* _About this exercise_: Only a number is wanted here: the number of lines of the data that include "text".

* _Records to use_:
(** the error the specification compares when [stop_by_eps] holds: the
    relative percentage error when [eps > 1] (the absolute difference when
    [|x_{i+1}| <= 1e-10]), the absolute difference otherwise *)
Definition selected_error (eps abs_diff x_new : fl) : fl :=
  if fgt eps (Fin 1) then
    if flt e_10 (fabs x_new) then
      match fdiv abs_diff (fabs x_new) with
      | Ok q => fmul q (Fin 100)
      | Err _ => abs_diff
      end
    else abs_diff
  else abs_diff.

(** the [Status] field of a row, if any *)
Fixpoint assoc (k : string) (r : row) : option cell :=
  match r with
  | (k', c) :: r' => if String.eqb k k' then Some c else assoc k r'
  | [] => None
  end.

(** every [Status] text [SecantMethod.solve] writes *)
Definition secant_statuses : list string :=
  ["SUCCESS"; "Starting..."; "Searching..."; "Max iterations reached";
   "ZERO_DENOMINATOR"; "EVALUATION_ERROR"; "INVALID_VALUE"; "CONVERGED";
   "MAX_ITERATIONS"; "ERROR"].

Definition secant_status_ok (r : row) : bool :=
  match assoc "Status" r with
  | None => true
  | Some (CStr st) => Solver.mem st secant_statuses
  | Some _ => false
  end.

Definition ends_with_iteration_row (t : list row) : bool :=
  match rev t with
  | r :: _ => match assoc "Iteration" r with Some _ => true | None => false end
  | [] => false
  end.

(** a Newton-Raphson result explains itself by one non-empty message *)
Definition nr_explained (r : NewtonRaphson.result) : bool :=
  match NewtonRaphson.messages r with
  | [m] => negb (String.eqb m "")
  | _ => false
  end.

(** A sample rendering of numbers, used to run the solvers on concrete
    inputs. *)
#[export] Instance sample_format : PyFormat := {
  py_str := fun _ => "x";
  py_fixed := fun _ _ => "x";
  py_exp := fun _ _ => "x";
  py_int := fun _ => "i";
  py_exn := fun _ => "e"
}.

(** sample functions: [x**2 - 4] and [x/2] *)
Definition sq4 (x : fl) : res fl := Ok (fsub (fmul x x) (Fin 4)).
(** the text ["x**2 - 4"] as the Solver's checks and builders see it: it
    passes [validate_function] and compiles to [sq4], with derivative [2x] *)
Definition sq4_compiler : SolverCall.compiler :=
  SolverCall.mkCompiler (fun _ => None) (fun _ => Ok sq4)
    (fun _ => (sq4, fun x => Ok (fmul (Fin 2) x))).
Definition halve (x : fl) : res fl := Ok (fmul x (Fin (1 # 2))).


Definition nan_below_0 (x : fl) : res fl :=
  match x with
  | Fin q => if Qltb q 0 then Ok NaN else Ok (Fin (q - 1))
  | _ => Ok NaN
  end.

(** the sample [1000000 * (x**2 - 2)] *)
Definition sq2m (x : fl) : res fl := Ok (fmul (Fin 1000000) (fsub (fmul x x) (Fin 2))).

Definition is_some {A : Type} (o : option A) : bool :=
  match o with Some _ => true | None => false end.

(** the root-finding methods of the Solver *)
Definition root_methods : list string :=
  ["Bisection"; "False Position"; "Fixed Point"; "Newton-Raphson"; "Secant"].

(** the threshold a method call receives *)
Definition call_eps (c : Solver.call) : fl :=
  match c with
  | Solver.CallBracketing _ _ _ e _ _ _ _ => e
  | Solver.CallFixedPoint _ e _ _ _ _ _ => e
  | Solver.CallNewton _ e _ _ _ _ => e
  | Solver.CallSecant _ _ e _ _ _ _ => e
  end.

(** [g] applied [n] times from [x], stopping at the first exception *)
Fixpoint iterate (g : fl -> res fl) (n : nat) (x : fl) : res fl :=
  match n with
  | O => Ok x
  | S n' => let* y := g x in iterate g n' y
  end.

(** the [Iteration] fields of a trace *)
Definition iteration_numbers (t : list row) : list (option cell) :=
  map (assoc "Iteration") t.

(** the Newton-Raphson statuses that come with a root *)
Definition status_has_root (st : NewtonRaphson.status) : bool :=
  match st with
  | NewtonRaphson.CONVERGED | NewtonRaphson.ZERO_DERIVATIVE
  | NewtonRaphson.OSCILLATING => true
  | _ => false
  end.

(** the [Iteration] fields [0, 1, ..., n - 1] *)
Definition counted (n : nat) : list (option cell) :=
  map (fun i => Some (CInt (Z.of_nat i))) (seq 0 n).

(** a Newton-Raphson result with an empty [iterations] list, a root exactly
    for the statuses that come with one, and never [DOMAIN_ERROR] *)
Definition nr_shape (r : NewtonRaphson.result) : bool :=
  match NewtonRaphson.iterations r with [] => true | _ => false end &&
  Bool.eqb (match NewtonRaphson.root r with Some _ => true | None => false end)
           (status_has_root (NewtonRaphson.status_of r)) &&
  match NewtonRaphson.status_of r with NewtonRaphson.DOMAIN_ERROR => false | _ => true end.

(* ================================================================== *)
(** * Proofs *)

(** ** The loop combinator *)

Lemma for_range_count {St Out : Type} (body : Z -> St -> res (step St Out)) i n s :
  (snd (for_range body i n s) <= n)%nat.
Proof.
  revert i s; induction n as [|n IH]; intros i s; simpl; [lia|].
  destruct (body i s) as [[s'|o]|e]; simpl; try lia.
  specialize (IH (i + 1)%Z s').
  destruct (for_range body (i + 1)%Z n s') as [r k]; simpl in *; lia.
Qed.

Lemma for_range_inv {St Out : Type} (I : St -> Prop) (P : Out -> Prop)
    (body : Z -> St -> res (step St Out)) i n s :
  I s ->
  (forall j t, I t ->
     match body j t with
     | Ok (Continue t') => I t'
     | Ok (Return o) => P o
     | Err _ => True
     end) ->
  match fst (for_range body i n s) with
  | Ok (inl t) => I t
  | Ok (inr o) => P o
  | Err _ => True
  end.
Proof.
  intros Hs Hb; revert i s Hs; induction n as [|n IH]; intros i s Hs; simpl; [exact Hs|].
  specialize (Hb i s Hs).
  destruct (body i s) as [[s'|o]|e]; simpl; auto.
  specialize (IH (i + 1)%Z s' Hb).
  destruct (for_range body (i + 1)%Z n s') as [r k]; exact IH.
Qed.

Lemma for_range_enters {St Out : Type} (body : Z -> St -> res (step St Out)) i n s :
  (1 <= n)%nat -> (1 <= snd (for_range body i n s))%nat.
Proof.
  intros Hn; destruct n as [|n]; [lia|]; simpl.
  destruct (body i s) as [[s'|o]|e]; simpl; try lia.
  destruct (for_range body (i + 1)%Z n s'); simpl; lia.
Qed.

Lemma fdiv_half a b : fdiv (fadd a b) (Fin 2) = Ok (midpoint a b).
Proof. unfold midpoint; destruct (fadd a b); reflexivity. Qed.

Lemma midpoint_fin a b : midpoint (Fin a) (Fin b) = Fin ((a + b) / 2).
Proof. reflexivity. Qed.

* _Result below_: 2